Overview
An experiment in organizing information using machine learning text embeddings and 3D visualization. The project automatically organizes Wikipedia articles by their meaning, creating an explorable 3D graph where similar articles cluster together naturally.
Features
- Visualizes 1,000 or 10,000 Wikipedia articles in 3D space
- Automatic organization using text embeddings (no manual tagging)
- Interactive pan, rotate, and zoom controls
- Articles colored by location to show groupings
- Intelligent text rendering (billboarding, distance-based sizing)
- Browser-based 3D rendering with Three.js
Technology Stack
Python Backend:
sentence-transformersfor text embeddings (all-MiniLM-L6-v2 model)- UMAP for dimensional reduction (embeddings → 3D coordinates)
- Wikipedia API for article content
Frontend:
- Three.js for 3D rendering
- WebGL for performance with thousands of nodes
- HTML5 Canvas for text rendering
How It Works
- Text Embeddings: Each Wikipedia article is converted into a 384-dimensional vector representing its “meaning”
- Dimensional Reduction: UMAP algorithm reduces 384D → 3D coordinates while preserving relationships
- 3D Visualization: Articles are positioned in 3D space based on semantic similarity
- Exploration: Users can navigate the space to discover related topics
Key Insights
- Dynamic Organization: Unlike rigid folders, articles can exist between categories
- Automatic Updates: New articles automatically reorganize the entire graph
- Discovery: Machine-suggested groupings reveal unexpected connections
- 3D Advantage: 3D space preserves more relational information than 2D
The Dataset
Uses Wikipedia’s “Vital Articles” - two datasets:
- 1K articles: Level 3 vital articles (essential topics)
- 10K articles: Level 4 vital articles (comprehensive coverage)

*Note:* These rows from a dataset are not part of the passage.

(* ===== verification/OdmQuery.v ===== *)
(** * Queries over documents: src/odm/query.rs

    Dotted paths, equality and order of values, field operators and logical
    operators; an unknown operator or an operand of the wrong type is an error. *)

From S2P Require Import Prelude BTree Json OdmSchema.

(** [path.split('.')] *)
Fixpoint split_dot (s : string) : list string :=
  match s with
  | String.EmptyString => [""]
  | String.String a s =>
      if decide (a = "."%char) then "" :: split_dot s
      else match split_dot s with
           | seg :: segs => String.String a seg :: segs
           | [] => [String.String a ""]
           end
  end.

(** [s.starts_with('$')] *)
Definition is_operator (s : string) : bool :=
  match s with String.String a _ => bool_decide (a = "$"%char) | _ => false end.

Fixpoint value_at_segments (document : Value) (segments : list string) : option Value :=
  match segments with
  | [] => Some document
  | segment :: segments =>
      match as_object document with
      | None => None
      | Some object =>
          match BTreeMap.get object segment with
          | None => None
          | Some next => value_at_segments next segments
          end
      end
  end.

Definition value_at_path (document : Value) (path : string) : option Value :=
  value_at_segments document (split_dot path).

Definition values_equal (actual expected : Value) : bool :=
  value_eqb actual expected ||
  match as_array actual with
  | Some items => existsb (fun item => value_eqb item expected) items
  | None => false
  end.

Definition compare (actual : option Value) (expected : Value) (predicate : comparison -> bool)
    : bool :=
  match actual with
  | None => false
  | Some actual =>
      let ordering :=
        match actual, expected with
        | Num l, Num r => SFcompare (as_f64 l) (as_f64 r)
        | Str l, Str r => Some (String.compare l r)
        | _, _ => None
        end in
      match ordering with Some o => predicate o | None => false end
  end.

Definition is_some_and {A} (x : option A) (p : A -> bool) : bool :=
  match x with Some a => p a | None => false end.
Definition is_none_or {A} (x : option A) (p : A -> bool) : bool :=
  match x with Some a => p a | None => true end.

(** One operator of a field condition. *)
Definition matches_operator (actual : option Value) (operator : string) (operand : Value)
    : result OdmError bool :=
  if decide (operator = "$eq") then Ok (is_some_and actual (fun v => values_equal v operand))
  else if decide (operator = "$ne") then
    Ok (is_none_or actual (fun v => negb (values_equal v operand)))
  else if decide (operator = "$gt") then
    Ok (compare actual operand (fun o => bool_decide (o = Gt)))
  else if decide (operator = "$gte") then
    Ok (compare actual operand (fun o => bool_decide (o <> Lt)))
  else if decide (operator = "$lt") then
    Ok (compare actual operand (fun o => bool_decide (o = Lt)))
  else if decide (operator = "$lte") then
    Ok (compare actual operand (fun o => bool_decide (o <> Gt)))
  else if decide (operator = "$in") then
    match as_array operand with
    | None => Err (InvalidQuery "$in expects an array")
    | Some values => Ok (is_some_and actual (fun v => existsb (values_equal v) values))
    end
  else if decide (operator = "$nin") then
    match as_array operand with
    | None => Err (InvalidQuery "$nin expects an array")
    | Some values => Ok (is_none_or actual (fun v => forallb (fun c => negb (values_equal v c)) values))
    end
  else if decide (operator = "$exists") then
    match operand with
    | Bool expected => Ok (Bool.eqb (bool_decide (is_Some actual)) expected)
    | _ => Err (InvalidQuery "$exists expects a boolean")
    end
  else if decide (operator = "$size") then
    match (match operand with Num n => as_u64 n | _ => None end) with
    | None => Err (InvalidQuery "$size expects a non-negative integer")
    | Some expected =>
        Ok (is_some_and (actual ≫= as_array)
              (fun items => bool_decide (N.of_nat (length items) = expected)))
    end
  else Err (InvalidQuery ("unsupported field operator `" +:+ operator +:+ "`")).

(** [for x in xs { if !check(x)? { return Ok(false); } } Ok(true)] *)
Definition all_ok {A} (check : A -> result OdmError bool) : list A -> result OdmError bool :=
  fix go (xs : list A) : result OdmError bool :=
    match xs with
    | [] => Ok true
    | x :: xs => let? b := check x in if b then go xs else Ok false
    end.

(** [for x in xs { if check(x)? { return true; } } false] *)
Definition any_ok {A} (check : A -> result OdmError bool) : list A -> result OdmError bool :=
  fix go (xs : list A) : result OdmError bool :=
    match xs with
    | [] => Ok false
    | x :: xs => let? b := check x in if b then Ok true else go xs
    end.

Definition matches_condition (actual : option Value) (condition : Value) : result OdmError bool :=
  let equality := Ok (is_some_and actual (fun v => values_equal v condition)) in
  match as_object condition with
  | Some operators =>
      if existsb is_operator operators.*1
      then all_ok (fun kv => matches_operator actual kv.1 kv.2) operators
      else equality
  | None => equality
  end.

(** [matches_query] and the loop of [matches_object]. *)
Fixpoint matches_query (document query : Value) {struct query} : result OdmError bool :=
  match query with
  | Object fields =>
      all_ok (fun kv : string * Value =>
        match kv with
        | (field, condition) =>
            if decide (field = "$and") then
              match condition with
              | Array clauses => all_ok (matches_query document) clauses
              | _ => Err (InvalidQuery "$and expects an array")
              end
            else if decide (field = "$or") then
              match condition with
              | Array clauses => any_ok (matches_query document) clauses
              | _ => Err (InvalidQuery "$or expects an array")
              end
            else if decide (field = "$nor") then
              match condition with
              | Array clauses =>
                  let? b := any_ok (matches_query document) clauses in Ok (negb b)
              | _ => Err (InvalidQuery "$nor expects an array")
              end
            else if is_operator field then
              Err (InvalidQuery ("unsupported logical operator `" +:+ field +:+ "`"))
            else matches_condition (value_at_path document field) condition
        end) fields
  | _ => Err (InvalidQuery "query must be a JSON object")
  end.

Articles are broken into 500-word chunks, with embeddings averaged per page to capture the “average meaning” of each article.
Demo & Code
Design Philosophy
Traditional organization methods (folders, tags) require continuous manual effort. This experiment shows how machine learning can create self-organizing information systems that scale with your content, not your maintenance effort.
As spatial computing devices like Apple Vision Pro become mainstream, 3D interfaces for information will become increasingly important.